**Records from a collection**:
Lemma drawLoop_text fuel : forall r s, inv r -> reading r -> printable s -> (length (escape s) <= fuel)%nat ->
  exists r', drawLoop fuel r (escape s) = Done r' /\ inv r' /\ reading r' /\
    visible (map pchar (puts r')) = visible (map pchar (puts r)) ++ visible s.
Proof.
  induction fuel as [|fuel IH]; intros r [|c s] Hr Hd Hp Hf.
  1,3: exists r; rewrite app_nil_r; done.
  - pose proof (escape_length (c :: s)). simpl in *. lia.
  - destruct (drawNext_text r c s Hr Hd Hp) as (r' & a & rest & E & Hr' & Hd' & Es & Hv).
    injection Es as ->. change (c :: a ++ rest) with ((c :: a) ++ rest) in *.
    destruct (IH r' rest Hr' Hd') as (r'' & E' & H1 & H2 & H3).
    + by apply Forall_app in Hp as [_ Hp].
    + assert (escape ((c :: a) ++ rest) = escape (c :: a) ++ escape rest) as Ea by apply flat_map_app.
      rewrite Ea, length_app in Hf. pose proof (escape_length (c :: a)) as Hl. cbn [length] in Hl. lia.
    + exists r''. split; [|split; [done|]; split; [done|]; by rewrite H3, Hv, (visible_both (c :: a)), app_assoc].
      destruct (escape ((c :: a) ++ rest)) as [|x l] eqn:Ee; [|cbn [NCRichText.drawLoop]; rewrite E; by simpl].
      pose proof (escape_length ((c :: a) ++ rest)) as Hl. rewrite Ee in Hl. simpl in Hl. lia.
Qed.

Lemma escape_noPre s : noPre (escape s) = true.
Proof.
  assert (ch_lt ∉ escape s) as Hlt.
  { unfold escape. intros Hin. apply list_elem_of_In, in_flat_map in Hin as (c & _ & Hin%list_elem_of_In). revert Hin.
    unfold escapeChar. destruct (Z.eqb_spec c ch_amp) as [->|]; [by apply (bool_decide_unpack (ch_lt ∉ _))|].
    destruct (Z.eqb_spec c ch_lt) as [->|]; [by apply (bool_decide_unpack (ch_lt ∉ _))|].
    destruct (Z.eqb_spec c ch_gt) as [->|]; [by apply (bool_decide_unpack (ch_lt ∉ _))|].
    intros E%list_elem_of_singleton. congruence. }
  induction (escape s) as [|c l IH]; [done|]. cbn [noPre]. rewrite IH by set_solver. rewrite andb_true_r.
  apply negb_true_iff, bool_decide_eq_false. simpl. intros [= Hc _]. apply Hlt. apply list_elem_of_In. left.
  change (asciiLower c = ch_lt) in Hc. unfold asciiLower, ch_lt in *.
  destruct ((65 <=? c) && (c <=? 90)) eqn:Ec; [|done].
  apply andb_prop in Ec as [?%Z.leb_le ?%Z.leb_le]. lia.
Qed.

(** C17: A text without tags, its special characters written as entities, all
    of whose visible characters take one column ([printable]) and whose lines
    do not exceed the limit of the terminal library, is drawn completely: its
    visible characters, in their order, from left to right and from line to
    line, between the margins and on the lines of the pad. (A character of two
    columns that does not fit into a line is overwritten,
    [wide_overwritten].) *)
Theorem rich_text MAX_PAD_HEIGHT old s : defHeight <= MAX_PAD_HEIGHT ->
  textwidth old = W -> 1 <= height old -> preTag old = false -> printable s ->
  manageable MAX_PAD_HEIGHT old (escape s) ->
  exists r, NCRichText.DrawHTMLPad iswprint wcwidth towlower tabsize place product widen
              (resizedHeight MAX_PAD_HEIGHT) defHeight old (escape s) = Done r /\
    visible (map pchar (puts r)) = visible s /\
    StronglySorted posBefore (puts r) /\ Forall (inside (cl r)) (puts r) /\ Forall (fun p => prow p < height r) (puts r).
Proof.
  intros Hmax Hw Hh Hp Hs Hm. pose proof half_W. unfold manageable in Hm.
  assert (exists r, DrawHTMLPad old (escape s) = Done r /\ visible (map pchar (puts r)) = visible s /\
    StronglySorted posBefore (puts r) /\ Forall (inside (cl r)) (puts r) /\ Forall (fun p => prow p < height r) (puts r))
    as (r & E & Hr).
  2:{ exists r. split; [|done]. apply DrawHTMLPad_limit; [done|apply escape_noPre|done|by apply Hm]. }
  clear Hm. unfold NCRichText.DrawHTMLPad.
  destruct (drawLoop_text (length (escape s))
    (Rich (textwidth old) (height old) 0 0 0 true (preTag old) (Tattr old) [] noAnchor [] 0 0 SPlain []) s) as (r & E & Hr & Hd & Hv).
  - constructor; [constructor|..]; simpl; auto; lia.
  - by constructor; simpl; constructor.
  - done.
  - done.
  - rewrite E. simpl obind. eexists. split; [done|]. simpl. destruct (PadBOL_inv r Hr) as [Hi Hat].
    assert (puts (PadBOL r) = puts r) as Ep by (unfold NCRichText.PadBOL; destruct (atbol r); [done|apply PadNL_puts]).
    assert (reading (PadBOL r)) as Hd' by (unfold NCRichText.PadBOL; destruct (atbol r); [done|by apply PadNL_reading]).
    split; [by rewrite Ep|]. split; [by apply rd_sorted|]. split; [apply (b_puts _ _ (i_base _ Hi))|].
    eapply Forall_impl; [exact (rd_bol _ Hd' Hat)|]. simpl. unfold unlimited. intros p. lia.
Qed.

**WHAT YOU HAVE TO DO**: Please, from the entries above, set down exactly the lines from the one containing "(c :: a)), app_assoc]." through the one containing "line, between the", and only those.

**YOUR RESPONSE**:
    + exists r''. split; [|split; [done|]; split; [done|]; by rewrite H3, Hv, (visible_both (c :: a)), app_assoc].
      destruct (escape ((c :: a) ++ rest)) as [|x l] eqn:Ee; [|cbn [NCRichText.drawLoop]; rewrite E; by simpl].
      pose proof (escape_length ((c :: a) ++ rest)) as Hl. rewrite Ee in Hl. simpl in Hl. lia.
Qed.

Lemma escape_noPre s : noPre (escape s) = true.
Proof.
  assert (ch_lt ∉ escape s) as Hlt.
  { unfold escape. intros Hin. apply list_elem_of_In, in_flat_map in Hin as (c & _ & Hin%list_elem_of_In). revert Hin.
    unfold escapeChar. destruct (Z.eqb_spec c ch_amp) as [->|]; [by apply (bool_decide_unpack (ch_lt ∉ _))|].
    destruct (Z.eqb_spec c ch_lt) as [->|]; [by apply (bool_decide_unpack (ch_lt ∉ _))|].
    destruct (Z.eqb_spec c ch_gt) as [->|]; [by apply (bool_decide_unpack (ch_lt ∉ _))|].
    intros E%list_elem_of_singleton. congruence. }
  induction (escape s) as [|c l IH]; [done|]. cbn [noPre]. rewrite IH by set_solver. rewrite andb_true_r.
  apply negb_true_iff, bool_decide_eq_false. simpl. intros [= Hc _]. apply Hlt. apply list_elem_of_In. left.
  change (asciiLower c = ch_lt) in Hc. unfold asciiLower, ch_lt in *.
  destruct ((65 <=? c) && (c <=? 90)) eqn:Ec; [|done].
  apply andb_prop in Ec as [?%Z.leb_le ?%Z.leb_le]. lia.
Qed.

(** C17: A text without tags, its special characters written as entities, all
    of whose visible characters take one column ([printable]) and whose lines
    do not exceed the limit of the terminal library, is drawn completely: its
    visible characters, in their order, from left to right and from line to
    line, between the margins and on the lines of the pad. (A character of two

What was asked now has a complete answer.